• **What you need to do**
Copy out every entry precisely.

• **Record extracts**
Lemma retag_no_break target b : is_valid_image_tag target = true → no_break b →
  no_break (rewrite_body (tag_of target) b).
Proof.
  intros [_ Ht]%valid_tag Hb. unfold rewrite_body. destruct (_IMAGE_LINE_RE b) as [m|] eqn:Hm; [|done].
  apply image_line_sound in Hm as [-> _]. unfold image_text in Hb. rewrite !no_break_app in Hb.
  cbn [tag_of]. unfold tag_of. rewrite !no_break_app. split_and!; try tauto; [by repeat constructor|].
  eapply all_none; [apply name_not_break|done].
Qed.

Lemma rewrite_body_nil resolve b : rewrite_body resolve b = [] → b = [] ∨ ∃ m, _IMAGE_LINE_RE b = Some m.
Proof. unfold rewrite_body. destruct (_IMAGE_LINE_RE b); eauto. Qed.

Lemma retag_nil target b : rewrite_body (tag_of target) b = [] → b = [].
Proof.
  unfold rewrite_body. destruct (_IMAGE_LINE_RE b) as [m|] eqn:Hm; [|done].
  apply image_line_sound in Hm as [_ [(ws1 & ws2 & Hi & _) _ _ _]]. rewrite Hi.
  intros H. apply app_eq_nil in H as [H _]. by destruct ws1.
Qed.

Definition lines_of (bodies : list text) (rest : text) : list text :=
  ((λ b, b ++ [newline]) <$> bodies) ++ (if bool_decide (rest = []) then [] else [rest]).

(** The values the restore needs are the ones that were collected. *)
Lemma collect_lookup rs rp :
  (∀ r1 r2, Some (rp, r1) ∈ rs → Some (rp, r2) ∈ rs → r1 = r2) →
  ∀ r, Some (rp, r) ∈ rs → collect rs !! rp = Some r.
Proof.
  unfold collect. induction rs as [|x rs IH] using rev_ind; intros Hc r Hr; [by apply elem_of_nil in Hr|].
  rewrite foldl_snoc. destruct x as [[rp' r']|].
  - destruct (decide (rp' = rp)) as [->|Hne].
    + rewrite lookup_insert_eq. f_equal. apply Hc; set_solver.
    + rewrite lookup_insert_ne by done. apply IH; [intros ? ? ? ?; apply Hc; set_solver|set_solver].
  - apply IH; [intros ? ? ? ?; apply Hc; set_solver|set_solver].
Qed.

Lemma collect_some rs rp r : Some (rp, r) ∈ rs → is_Some (collect rs !! rp).
Proof.
  unfold collect. induction rs as [|x rs IH] using rev_ind; intros Hr; [by apply elem_of_nil in Hr|].
  rewrite foldl_snoc. destruct x as [[rp' r']|].
  - destruct (decide (rp' = rp)) as [->|Hne]; [rewrite lookup_insert_eq; eauto|].
    rewrite lookup_insert_ne by done. apply IH. set_solver.
  - apply IH. set_solver.
Qed.

Definition image_of (line : text) : option image_line := _IMAGE_LINE_RE (rstrip is_newline line).

(** An update rewrites nothing but image lines. For every tag that is
    accepted and every file whose lines end in newlines, the new file has the
    same lines in the same order: a line that is not a node image is kept as it
    is, and an image line keeps its indentation and repository and names the
    target tag, so a tag can add no line, key or repository; the reference every
    rewritten repository had is remembered. *)
Theorem set_image_tag_pins target file file' rs :
  set_image_tag target file = Some (file', rs) → plain file →
  Forall2 (λ l l', match image_of l with
    | None => l' = l
    | Some m => image_of l' = Some (retag target m) ∧ endswith_newline l' = endswith_newline l ∧
                is_Some (rs !! repo m)
    end) (splitlines file) (splitlines file').
Proof.
  unfold set_image_tag. destruct (is_valid_image_tag target) eqn:Ht; [|done]. intros H%(inj Some) Hp.
  destruct (plain_file file Hp) as (bodies & rest & -> & Hb & Hr). fold (tag_of target) in H.
  rewrite rewrite_file in H by done. injection H as <- <-.
  assert (Hb' : Forall no_break (rewrite_body (tag_of target) <$> bodies)).
  { apply Forall_fmap. eapply Forall_impl; [exact Hb|]. intros b. by apply retag_no_break. }
  rewrite !splitlines_file by (done || by apply retag_no_break).
  assert (Hbody : ∀ b, b ∈ bodies ++ [rest] → no_break b → match _IMAGE_LINE_RE b with
    | None => rewrite_body (tag_of target) b = b
    | Some m => _IMAGE_LINE_RE (rewrite_body (tag_of target) b) = Some (retag target m) ∧
                is_Some (collect (body_ref <$> (bodies ++ [rest])) !! repo m)
    end).
  { intros b Hin _. destruct (_IMAGE_LINE_RE b) as [m|] eqn:Hm; [|by unfold rewrite_body; rewrite Hm].
    split; [by eapply retag_body|]. apply (collect_some _ _ (repo m ++ ref m)).
    apply list_elem_of_fmap. exists b. split; [|done]. unfold body_ref. by rewrite Hm. }
  apply Forall2_app.
  - rewrite <- list_fmap_compose. apply Forall2_fmap_2, Forall_Forall2_diag, Forall_forall. intros b Hin.
    pose proof (proj1 (Forall_forall _ _) Hb b Hin) as Hnb.
    specialize (Hbody b ltac:(set_solver) Hnb). unfold image_of, compose.
    rewrite (proj1 (rstrip_body b Hnb)), (proj1 (rstrip_body _ (retag_no_break _ _ Ht Hnb))).
    destruct (_IMAGE_LINE_RE b); [|by rewrite Hbody]. destruct Hbody.
    unfold endswith_newline. rewrite !last_snoc. auto.
  - specialize (Hbody rest ltac:(set_solver) Hr). case_bool_decide as He.
    { subst. by constructor. }
    rewrite bool_decide_false by (by intros ?%retag_nil). constructor; [|done]. unfold image_of.
    rewrite (proj2 (rstrip_body _ Hr)), (proj2 (rstrip_body _ (retag_no_break _ _ Ht Hr))).
    rewrite !endswith_body by (done || by apply retag_no_break).
    destruct (_IMAGE_LINE_RE rest); [naive_solver|done].
Qed.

• **Exercise answer**
Lemma retag_no_break target b : is_valid_image_tag target = true → no_break b →
  no_break (rewrite_body (tag_of target) b).
Proof.
  intros [_ Ht]%valid_tag Hb. unfold rewrite_body. destruct (_IMAGE_LINE_RE b) as [m|] eqn:Hm; [|done].
  apply image_line_sound in Hm as [-> _]. unfold image_text in Hb. rewrite !no_break_app in Hb.
  cbn [tag_of]. unfold tag_of. rewrite !no_break_app. split_and!; try tauto; [by repeat constructor|].
  eapply all_none; [apply name_not_break|done].
Qed.

Lemma rewrite_body_nil resolve b : rewrite_body resolve b = [] → b = [] ∨ ∃ m, _IMAGE_LINE_RE b = Some m.
Proof. unfold rewrite_body. destruct (_IMAGE_LINE_RE b); eauto. Qed.

Lemma retag_nil target b : rewrite_body (tag_of target) b = [] → b = [].
Proof.
  unfold rewrite_body. destruct (_IMAGE_LINE_RE b) as [m|] eqn:Hm; [|done].
  apply image_line_sound in Hm as [_ [(ws1 & ws2 & Hi & _) _ _ _]]. rewrite Hi.
  intros H. apply app_eq_nil in H as [H _]. by destruct ws1.
Qed.

Definition lines_of (bodies : list text) (rest : text) : list text :=
  ((λ b, b ++ [newline]) <$> bodies) ++ (if bool_decide (rest = []) then [] else [rest]).

(** The values the restore needs are the ones that were collected. *)
Lemma collect_lookup rs rp :
  (∀ r1 r2, Some (rp, r1) ∈ rs → Some (rp, r2) ∈ rs → r1 = r2) →
  ∀ r, Some (rp, r) ∈ rs → collect rs !! rp = Some r.
Proof.
  unfold collect. induction rs as [|x rs IH] using rev_ind; intros Hc r Hr; [by apply elem_of_nil in Hr|].
  rewrite foldl_snoc. destruct x as [[rp' r']|].
  - destruct (decide (rp' = rp)) as [->|Hne].
    + rewrite lookup_insert_eq. f_equal. apply Hc; set_solver.
    + rewrite lookup_insert_ne by done. apply IH; [intros ? ? ? ?; apply Hc; set_solver|set_solver].
  - apply IH; [intros ? ? ? ?; apply Hc; set_solver|set_solver].
Qed.

Lemma collect_some rs rp r : Some (rp, r) ∈ rs → is_Some (collect rs !! rp).
Proof.
  unfold collect. induction rs as [|x rs IH] using rev_ind; intros Hr; [by apply elem_of_nil in Hr|].
  rewrite foldl_snoc. destruct x as [[rp' r']|].
  - destruct (decide (rp' = rp)) as [->|Hne]; [rewrite lookup_insert_eq; eauto|].
    rewrite lookup_insert_ne by done. apply IH. set_solver.
  - apply IH. set_solver.
Qed.

Definition image_of (line : text) : option image_line := _IMAGE_LINE_RE (rstrip is_newline line).

(** An update rewrites nothing but image lines. For every tag that is
    accepted and every file whose lines end in newlines, the new file has the
    same lines in the same order: a line that is not a node image is kept as it
    is, and an image line keeps its indentation and repository and names the
    target tag, so a tag can add no line, key or repository; the reference every
    rewritten repository had is remembered. *)
Theorem set_image_tag_pins target file file' rs :
  set_image_tag target file = Some (file', rs) → plain file →
  Forall2 (λ l l', match image_of l with
    | None => l' = l
    | Some m => image_of l' = Some (retag target m) ∧ endswith_newline l' = endswith_newline l ∧
                is_Some (rs !! repo m)
    end) (splitlines file) (splitlines file').
Proof.
  unfold set_image_tag. destruct (is_valid_image_tag target) eqn:Ht; [|done]. intros H%(inj Some) Hp.
  destruct (plain_file file Hp) as (bodies & rest & -> & Hb & Hr). fold (tag_of target) in H.
  rewrite rewrite_file in H by done. injection H as <- <-.
  assert (Hb' : Forall no_break (rewrite_body (tag_of target) <$> bodies)).
  { apply Forall_fmap. eapply Forall_impl; [exact Hb|]. intros b. by apply retag_no_break. }
  rewrite !splitlines_file by (done || by apply retag_no_break).
  assert (Hbody : ∀ b, b ∈ bodies ++ [rest] → no_break b → match _IMAGE_LINE_RE b with
    | None => rewrite_body (tag_of target) b = b
    | Some m => _IMAGE_LINE_RE (rewrite_body (tag_of target) b) = Some (retag target m) ∧
                is_Some (collect (body_ref <$> (bodies ++ [rest])) !! repo m)
    end).
  { intros b Hin _. destruct (_IMAGE_LINE_RE b) as [m|] eqn:Hm; [|by unfold rewrite_body; rewrite Hm].
    split; [by eapply retag_body|]. apply (collect_some _ _ (repo m ++ ref m)).
    apply list_elem_of_fmap. exists b. split; [|done]. unfold body_ref. by rewrite Hm. }
  apply Forall2_app.
  - rewrite <- list_fmap_compose. apply Forall2_fmap_2, Forall_Forall2_diag, Forall_forall. intros b Hin.
    pose proof (proj1 (Forall_forall _ _) Hb b Hin) as Hnb.
    specialize (Hbody b ltac:(set_solver) Hnb). unfold image_of, compose.
    rewrite (proj1 (rstrip_body b Hnb)), (proj1 (rstrip_body _ (retag_no_break _ _ Ht Hnb))).
    destruct (_IMAGE_LINE_RE b); [|by rewrite Hbody]. destruct Hbody.
    unfold endswith_newline. rewrite !last_snoc. auto.
  - specialize (Hbody rest ltac:(set_solver) Hr). case_bool_decide as He.
    { subst. by constructor. }
    rewrite bool_decide_false by (by intros ?%retag_nil). constructor; [|done]. unfold image_of.
    rewrite (proj2 (rstrip_body _ Hr)), (proj2 (rstrip_body _ (retag_no_break _ _ Ht Hr))).
    rewrite !endswith_body by (done || by apply retag_no_break).
    destruct (_IMAGE_LINE_RE rest); [naive_solver|done].
Qed.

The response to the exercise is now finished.